Fachstelle
Kinderschutz

Die Sorge um das Wohlergehen von Kindern, ihre Rechte und insbesondere ihr Schutz werden in den letzten Jahrzehnten nicht mehr ausschließlich als elterliche Verantwortung, sondern zunehmend als gesellschaftlicher Auftrag verstanden.

Zur Unterstützung des Vorarlberger Kinderschutzsystems erteilte die Landesregierung 2012 den Auftrag zur Einrichtung eines Kompetenzzentrums für Kinderschutzfragen in Vorarlberg. Nach der Umstrukturierung 2015 sind dessen Aufgaben nun der Fachstelle Kinderschutz im Amt der Landesregierung zugeordnet.

Im Wesentlichen sind dies die Stärkung der Kooperation und Beteiligung, die Förderung von Forschung und Qualitätssicherung, der Ausbau der Fort- und Weiterbildung sowie die Sicherung der Öffentlichkeitsarbeit und des Informationsmanagements im Kinderschutznetzwerk.

Zum Kinderschutznetzwerk zählen wir zunächst alle Organisationen, die Eltern und Familien bei der Erziehung und Bildung ihrer Kinder im Vorfeld und in Krisensituationen unterstützen, so z.B. Einrichtungen zur Elternbildung, Kinderbetreuungseinrichtungen, Kindergärten, Schulen sowie offene und verbandliche Kinder- und Jugendeinrichtungen. Daneben die Einrichtungen des Gesundheits- und Sozialwesens, der Justiz und der Exekutive. Und selbstverständlich alle Einrichtungen der öffentlichen und privaten Kinder- und Jugendhilfe mit ihren professionellen ambulanten und stationären Dienstleistungen.

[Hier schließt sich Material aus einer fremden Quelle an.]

(* ===== verification/VerifyHeaders.v ===== *)
(** Concurrent batch verification of headers: [VerifyHeaders] of
    [consensus/dpos/handler.go].  The worker goroutines, the unbuffered [inputs]
    channel, the [done] channel of capacity [workers] and the collecting
    goroutine are a step relation; every interleaving is a sequence of steps. *)

From S2P Require Import Prelude Params Consensus.

Inductive vstatus := Running | Finished | Aborted.

(** [v_busy]: indices a worker is verifying; [v_fin]: verified, the worker is
    about to execute [done <- index]; [v_done]: buffered in [done]. *)
Record VState := mkVState {
  v_in : nat;
  v_busy : list nat;
  v_fin : list nat;
  v_done : list nat;
  v_errors : list error;
  v_checked : list bool;
  v_out : nat;
  v_emitted : list error;
  v_status : vstatus
}.

Section Batch.
Context (headerHash : Header -> Hash) (EmptyUncleHash : Hash).
Context (now : Z) (chain : ChainReader) (headers : list Header) (seals : list bool).
Context (workers : nat).

Notation n := (length headers).
Notation verify := (Dpos.verifyHeaderWorker headerHash EmptyUncleHash now chain headers seals).

(** The state when the goroutines have been started. *)
Definition vinit : VState :=
  mkVState 0 [] [] [] (replicate n None) (replicate n false) 0 [] Running.

(** [for ...; checked[out]; out++]: forward every verdict that is next in order. *)
Fixpoint drain (fuel : nat) (errors : list error) (checked : list bool)
    (out : nat) (emitted : list error) : nat * list error * vstatus :=
  match fuel with
  | O => (out, emitted, Running)
  | S fuel =>
      if default false (checked !! out) then
        let emitted := emitted ++ [default None (errors !! out)] in
        if (out =? n - 1)%nat then (out, emitted, Finished)
        else drain fuel errors checked (S out) emitted
      else (out, emitted, Running)
  end.

(** [case index := <-done] of the collecting goroutine. *)
Definition collect (s : VState) (index : nat) (rest : list nat) : VState :=
  let checked := <[index := true]> (v_checked s) in
  let '(out, emitted, status) := drain n (v_errors s) checked (v_out s) (v_emitted s) in
  mkVState (v_in s) (v_busy s) (v_fin s) rest (v_errors s) checked out emitted status.

(** The goroutines, started when there are headers and the engine is not a fake one (whose
    early return puts a nil per header into a channel of that size). *)
Inductive vstep : VState -> VState -> Prop :=
| step_send s :
    v_status s = Running -> (v_in s < n)%nat ->
    (length (v_busy s) + length (v_fin s) < workers)%nat ->
    vstep s (mkVState (S (v_in s)) (v_in s :: v_busy s) (v_fin s) (v_done s) (v_errors s)
               (v_checked s) (v_out s) (v_emitted s) (v_status s))
| step_verify s l1 i l2 e :
    v_busy s = l1 ++ i :: l2 -> verify i = Ret e ->
    vstep s (mkVState (v_in s) (l1 ++ l2) (i :: v_fin s) (v_done s) (<[i := e]> (v_errors s))
               (v_checked s) (v_out s) (v_emitted s) (v_status s))
| step_report s l1 i l2 :
    v_fin s = l1 ++ i :: l2 -> (length (v_done s) < workers)%nat ->
    vstep s (mkVState (v_in s) (v_busy s) (l1 ++ l2) (v_done s ++ [i]) (v_errors s)
               (v_checked s) (v_out s) (v_emitted s) (v_status s))
| step_collect s i rest :
    v_status s = Running -> v_done s = i :: rest -> vstep s (collect s i rest)
| step_abort s :
    v_status s = Running ->
    vstep s (mkVState (v_in s) (v_busy s) (v_fin s) (v_done s) (v_errors s)
               (v_checked s) (v_out s) (v_emitted s) Aborted).

(** *** Every index gets a verdict *)

Definition verdict (i : nat) : error :=
  match verify i with Ret e => e | Panic => None end.

Lemma verify_total i :
  (n <= length seals)%nat -> (i < n)%nat -> verify i = Ret (verdict i).
Proof.
  intros Hs Hi. unfold verdict, Dpos.verifyHeaderWorker.
  destruct (lookup_lt_is_Some_2 headers i Hi) as [h ->]. simpl.
  destruct (lookup_lt_is_Some_2 seals i ltac:(lia)) as [b ->].
  destruct i as [|i]; simpl.
  - by repeat case_match.
  - destruct (lookup_lt_is_Some_2 headers i ltac:(lia)) as [p ->]. simpl.
    by repeat case_match.
Qed.

(** *** Invariant of the reachable states *)

Record VInv (s : VState) : Prop := {
  vi_in : (v_in s <= n)%nat;
  vi_lt : Forall (fun i => (i < n)%nat) (v_busy s ++ v_fin s ++ v_done s);
  vi_len : length (v_errors s) = n /\ length (v_checked s) = n;
  vi_cap : (length (v_busy s) + length (v_fin s) <= workers)%nat;
  vi_err : forall i, i ∈ v_fin s ++ v_done s \/ v_checked s !! i = Some true ->
           v_errors s !! i = Some (verdict i);
  vi_all : forall i, (i < v_in s)%nat ->
           i ∈ v_busy s ++ v_fin s ++ v_done s \/ v_checked s !! i = Some true;
  vi_emit : v_emitted s = verdict <$> seq 0 (length (v_emitted s));
  vi_out : match v_status s with
           | Running => v_out s = length (v_emitted s) /\
                        (v_out s < n)%nat /\ v_checked s !! v_out s <> Some true
           | Finished => length (v_emitted s) = n
           | Aborted => (length (v_emitted s) <= n)%nat
           end
}.

Lemma seq_verdict_snoc k : verdict <$> seq 0 (S k) = (verdict <$> seq 0 k) ++ [verdict k].
Proof. by rewrite seq_S, fmap_app. Qed.

Lemma drain_spec fuel errors checked out emitted out' emitted' st :
  (forall i, checked !! i = Some true -> errors !! i = Some (verdict i)) ->
  (out < n)%nat -> (n - out <= fuel)%nat -> length emitted = out ->
  emitted = verdict <$> seq 0 out ->
  drain fuel errors checked out emitted = (out', emitted', st) ->
  emitted' = verdict <$> seq 0 (length emitted') /\
  match st with
  | Running => out' = length emitted' /\ (out' < n)%nat /\ checked !! out' <> Some true
  | Finished => length emitted' = n
  | Aborted => False
  end.
Proof.
  intros Herr. revert out emitted.
  induction fuel as [|fuel IH]; intros out emitted Hlt Hfuel Hlen Hem; [lia|]. simpl.
  destruct (checked !! out) as [[]|] eqn:Hc; simpl;
    [|intros [= <- <- <-]; rewrite Hlen; split_and!; congruence..].
  rewrite (Herr _ Hc). simpl.
  assert (emitted ++ [verdict out] = verdict <$> seq 0 (S out)) as Hsn
    by (by rewrite seq_verdict_snoc, Hem).
  destruct (Nat.eqb_spec out (n - 1)) as [E|E].
  - intros [= <- <- <-]. rewrite length_app, Hlen. simpl.
    replace (out + 1)%nat with (S out) by lia. split; [done|lia].
  - intros Hd. eapply IH; [..|exact Hd]; [lia|lia| |done]. rewrite length_app. simpl. lia.
Qed.

Lemma vinit_inv : (0 < n)%nat -> VInv vinit.
Proof.
  intros Hn. split; simpl; try done; try lia.
  - by rewrite !length_replicate.
  - intros i [?%elem_of_nil|H]; [done|]. apply lookup_replicate in H. naive_solver.
  - split_and!; [done|done|]. intros H. apply lookup_replicate in H. naive_solver.
Qed.

(** Inserting a verdict keeps every recorded verdict right. *)
Lemma insert_verdict (errors : list error) i j :
  (i < length errors)%nat ->
  (i = j \/ errors !! j = Some (verdict j)) ->
  <[i := verdict i]> errors !! j = Some (verdict j).
Proof.
  intros Hi Hj. destruct (decide (i = j)) as [->|Hne].
  - by apply list_lookup_insert_eq.
  - rewrite list_lookup_insert_ne by done. naive_solver.
Qed.

Lemma vstep_inv s s' : (n <= length seals)%nat -> VInv s -> vstep s s' -> VInv s'.
Proof.
  intros Hs [Hin Hlt [Hle Hlc] Hcap Herr Hall Hem Hout] Hstep.
  destruct Hstep as [s Hr Hi Hw|s l1 i l2 e Hb Hv|s l1 i l2 Hf Hd|s i rest Hr Hd|s Hr].
  - split; simpl; try done; try lia.
    + by constructor.
    + intros j Hj. destruct (decide (j = v_in s)) as [->|]; [set_solver|].
      destruct (Hall j ltac:(lia)); set_solver.
  - rewrite Hb in *.
    assert (i < n)%nat as Hi by (rewrite !Forall_app, Forall_cons in Hlt; naive_solver).
    rewrite verify_total in Hv by done. simplify_eq.
    split; simpl; try done; try lia.
    + rewrite Forall_forall in Hlt |- *. intros x Hx. apply Hlt. set_solver.
    + by rewrite length_insert.
    + rewrite length_app in *. simpl in *. lia.
    + intros j Hj. apply insert_verdict; [lia|].
      destruct (decide (i = j)); [by left|right]. apply Herr. set_solver.
    + intros j Hj. destruct (Hall j Hj); set_solver.
  - rewrite Hf in *. split; simpl; try done; try lia.
    + rewrite Forall_forall in Hlt |- *. intros x Hx. apply Hlt. set_solver.
    + rewrite length_app in *. simpl in *. lia.
    + intros j Hj. apply Herr. set_solver.
    + intros j Hj. destruct (Hall j Hj); set_solver.
  - rewrite Hr in Hout. destruct Hout as (Ho & Hon & Hck). rewrite Hd in *.
    assert (i < n)%nat as Hi by (rewrite !Forall_app, Forall_cons in Hlt; naive_solver).
    assert (forall j, <[i:=true]> (v_checked s) !! j = Some true -> v_errors s !! j = Some (verdict j))
      as Herr'.
    { intros j Hj. apply Herr. destruct (decide (i = j)) as [->|Hne]; [left; set_solver|].
      rewrite list_lookup_insert_ne in Hj by done. by right. }
    unfold collect. destruct (drain _ _ _ _ _) as [[out em] st] eqn:Hdr.
    eapply drain_spec in Hdr as [Hem' Hst]; [|done|done|lia|done|by rewrite Ho].
    split; simpl; try done.
    + rewrite Forall_forall in Hlt |- *. intros x Hx. apply Hlt. set_solver.
    + by rewrite length_insert.
    + intros j [Hj|Hj]; [|by apply Herr']. apply Herr. left. set_solver.
    + intros j Hj. destruct (decide (j = i)) as [->|Hne].
      { right. apply list_lookup_insert_eq. lia. }
      rewrite list_lookup_insert_ne by done. destruct (Hall j Hj); set_solver.
    + by destruct st.
  - split; simpl; try done. rewrite Hr in Hout. lia.
Qed.

Lemma reachable_inv s :
  (0 < n)%nat -> (n <= length seals)%nat -> rtc vstep vinit s -> VInv s.
Proof.
  intros Hn Hs. apply (rtc_ind_r VInv vinit); [by apply vinit_inv|].
  intros y z _ Hyz Hy. by eapply vstep_inv.
Qed.

(** *** Progress and termination *)

(** Work left to do; every step but an abort consumes some of it. *)
Definition vmeasure (s : VState) : nat :=
  4 * (n - v_in s) + 3 * length (v_busy s) + 2 * length (v_fin s) + length (v_done s)
  + match v_status s with Running => 1 | _ => 0 end.

Lemma vstep_measure s s' : vstep s s' -> (vmeasure s' < vmeasure s)%nat.
Proof.
  destruct 1 as [s Hr Hi Hw|s l1 i l2 e Hb Hv|s l1 i l2 Hf Hd|s i rest Hr Hd|s Hr];
    unfold vmeasure; simpl.
  - lia.
  - rewrite Hb, !length_app. simpl. lia.
  - rewrite Hf, !length_app. simpl. lia.
  - unfold collect. destruct (drain _ _ _ _ _) as [[out em] st]. simpl.
    rewrite Hd, Hr. simpl. destruct st; lia.
  - rewrite Hr. lia.
Qed.

Lemma running_progress s :
  (0 < workers)%nat -> (n <= length seals)%nat -> VInv s -> v_status s = Running ->
  exists s', vstep s s'.
Proof.
  intros Hw Hs Hinv Hr. destruct Hinv as [Hin Hlt _ Hcap _ Hall _ Hout].
  rewrite Hr in Hout. destruct Hout as (_ & Hon & Hck).
  destruct (v_done s) as [|i rest] eqn:Hd; [|eexists; by eapply step_collect].
  destruct (v_fin s) as [|i l] eqn:Hf.
  2:{ eexists. apply (step_report s [] i l); [done|]. by rewrite Hd. }
  destruct (v_busy s) as [|i l] eqn:Hb.
  2:{ eexists. apply (step_verify s [] i l (verdict i)); [done|].
      apply verify_total; [done|]. rewrite ?Forall_app, ?Forall_cons in Hlt. naive_solver. }
  destruct (decide (v_in s < n)%nat).
  - eexists. apply step_send; [done|done|]. rewrite Hb, Hf. done.
  - destruct (Hall (v_out s) ltac:(lia)) as [?%elem_of_nil|?]; done.
Qed.
End Batch.

Module BatchClaims.

(** C15: in every interleaving of the workers, the collector and the caller, the
    results channel holds the verdicts of a prefix of the headers in the order of
    the input slice; the system never deadlocks (a running collector always has a
    step), every run is finite (each step consumes some of a fixed amount of
    work), and a run that ends without an abort has delivered every verdict. *)
Theorem batch_verdicts_in_order headerHash EmptyUncleHash now chain headers seals workers s :
  (0 < length headers)%nat -> (length headers <= length seals)%nat -> (0 < workers)%nat ->
  let step := vstep headerHash EmptyUncleHash now chain headers seals workers in
  let verdict := verdict headerHash EmptyUncleHash now chain headers seals in
  rtc step (vinit headers) s ->
  v_emitted s = verdict <$> seq 0 (length (v_emitted s)) /\
  (v_status s = Running -> exists s', step s s') /\
  (forall s', step s s' -> (vmeasure headers s' < vmeasure headers s)%nat) /\
  (nf step s -> v_status s = Aborted \/ v_emitted s = verdict <$> seq 0 (length headers)).
Proof.
  intros Hn Hs Hw step verdict' Hr.
  pose proof (reachable_inv _ _ _ _ _ _ _ _ Hn Hs Hr) as Hinv.
  assert (v_status s = Running -> exists s', step s s') as Hprog.
  { intros. by eapply running_progress. }
  split_and!; [apply Hinv|done|intros s'; apply vstep_measure|].
  intros Hnf. destruct (v_status s) eqn:E; [|right|by left].
  - destruct (Hprog eq_refl) as [s' Hs']. exfalso. apply Hnf. by exists s'.
  - destruct Hinv as [_ _ _ _ _ _ Hem Hout]. rewrite E in Hout. by rewrite Hem, Hout.
Qed.

(** Two headers, one worker, the state after the first index was handed out. *)
Lemma batch_verdicts_in_order_witness :
  let h := DposClaims.sampleHeader 1 5 5000 131072 in
  let hs := [h; h] in
  exists s, vstep (fun _ => 0) 0 10 (mkChainReader (fun _ _ => None) (fun _ _ => None)) hs
              [true; true] 1 (vinit hs) s /\ v_busy s = [0%nat] /\
            (vmeasure hs s < vmeasure hs (vinit hs))%nat.
Proof.
  intros h hs. eexists. split; [|split].
  - apply step_send; simpl; [done|lia|lia].
  - reflexivity.
  - eapply (batch_verdicts_in_order (fun _ => 0) 0 10
              (mkChainReader (fun _ _ => None) (fun _ _ => None)) hs [true; true] 1 (vinit hs));
      [simpl; lia|simpl; lia|lia|apply rtc_refl|].
    apply step_send; simpl; [done|lia|lia].
Defined.
End BatchClaims.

Wir folgen damit dem Verständnis eines breit angelegten, sozialräumlich und in den verschiedensten gesellschaftlichen Institutionen verankerten Kinderschutzes, der die Beteiligung der Kinder, Jugendlichen und ihrer Eltern so selbstverständlich voraussetzt wie die Bereitschaft und Fähigkeit der Dienste zur Zusammenarbeit im Einzelfall. Kinderschutz beginnt jedoch nicht erst beim Sichtbarwerden einer konkreten Gefährdung, sondern findet seine präventive Ausrichtung in der Förderung gesunder Lebensräume und der gezielten Bekämpfung von bekannten Entwicklungsrisiken.

Die Aufgaben der Fachstelle im Detail:

1. Die Stärkung der Kooperation und
Beteiligung im Kinderschutznetzwerk
  • Bildung von dauerhaften Kooperationsstrukturen zur Umsetzung des Schutzauftrags bei Kindeswohlgefährdung.
  • Kontaktanbahnung zu neuen Partnerinnen und Partnern sowie Kontaktpflege zu bestehenden Partnerinnen und Partnern.
  • Initiierung und Moderation interdisziplinärer Arbeitsgruppen (AG häusliche Gewalt mit Minderjährigen, AG einheitliche Unterlagen).
2. Die Förderung der Forschung und
Qualitätsentwicklung im Kinderschutz
  • Sichtung, Bewertung und Bereitstellung des aktuellen Forschungsstands und der “best practice” in ausgewählten Handlungsfeldern des Kinderschutzes.
  • Organisation des und Beteiligung am interdisziplinären Fachaustausch im Kinderschutznetzwerk.
  • Anregung, Umsetzung und Weiterentwicklung fachlicher Innovationen in Zusammenarbeit mit den Facheinrichtungen.
3. Die Förderung der Qualifizierung
und Weiterbildung im Kinderschutz
  • Entwicklung, Organisation und ggf. Durchführung von Aus- und Weiterbildungen sowie Fachveranstaltungen.
  • Unterstützung von ehrenamtlich Tätigen und jenen Berufsgruppen, die mit Kindern, Jugendlichen und Familien befasst sind, in allen Fragen des Kinderschutzes.
4. Die Förderung einer fundierten Öffentlichkeitsarbeit
und des Informationsmanagements im Kinderschutz
  • Sensibilisierung der Öffentlichkeit für die Themen Kinderschutz und Kindeswohl.
  • Öffentlichkeitsarbeit für das Netzwerk.
  • Bereitstellung von Informationen, Entwicklung von Medien und Materialien für NetzwerkpartnerInnen z.B. Kinderschutzmappe für vorschulische Betreuungs- und Bildungseinrichtungen.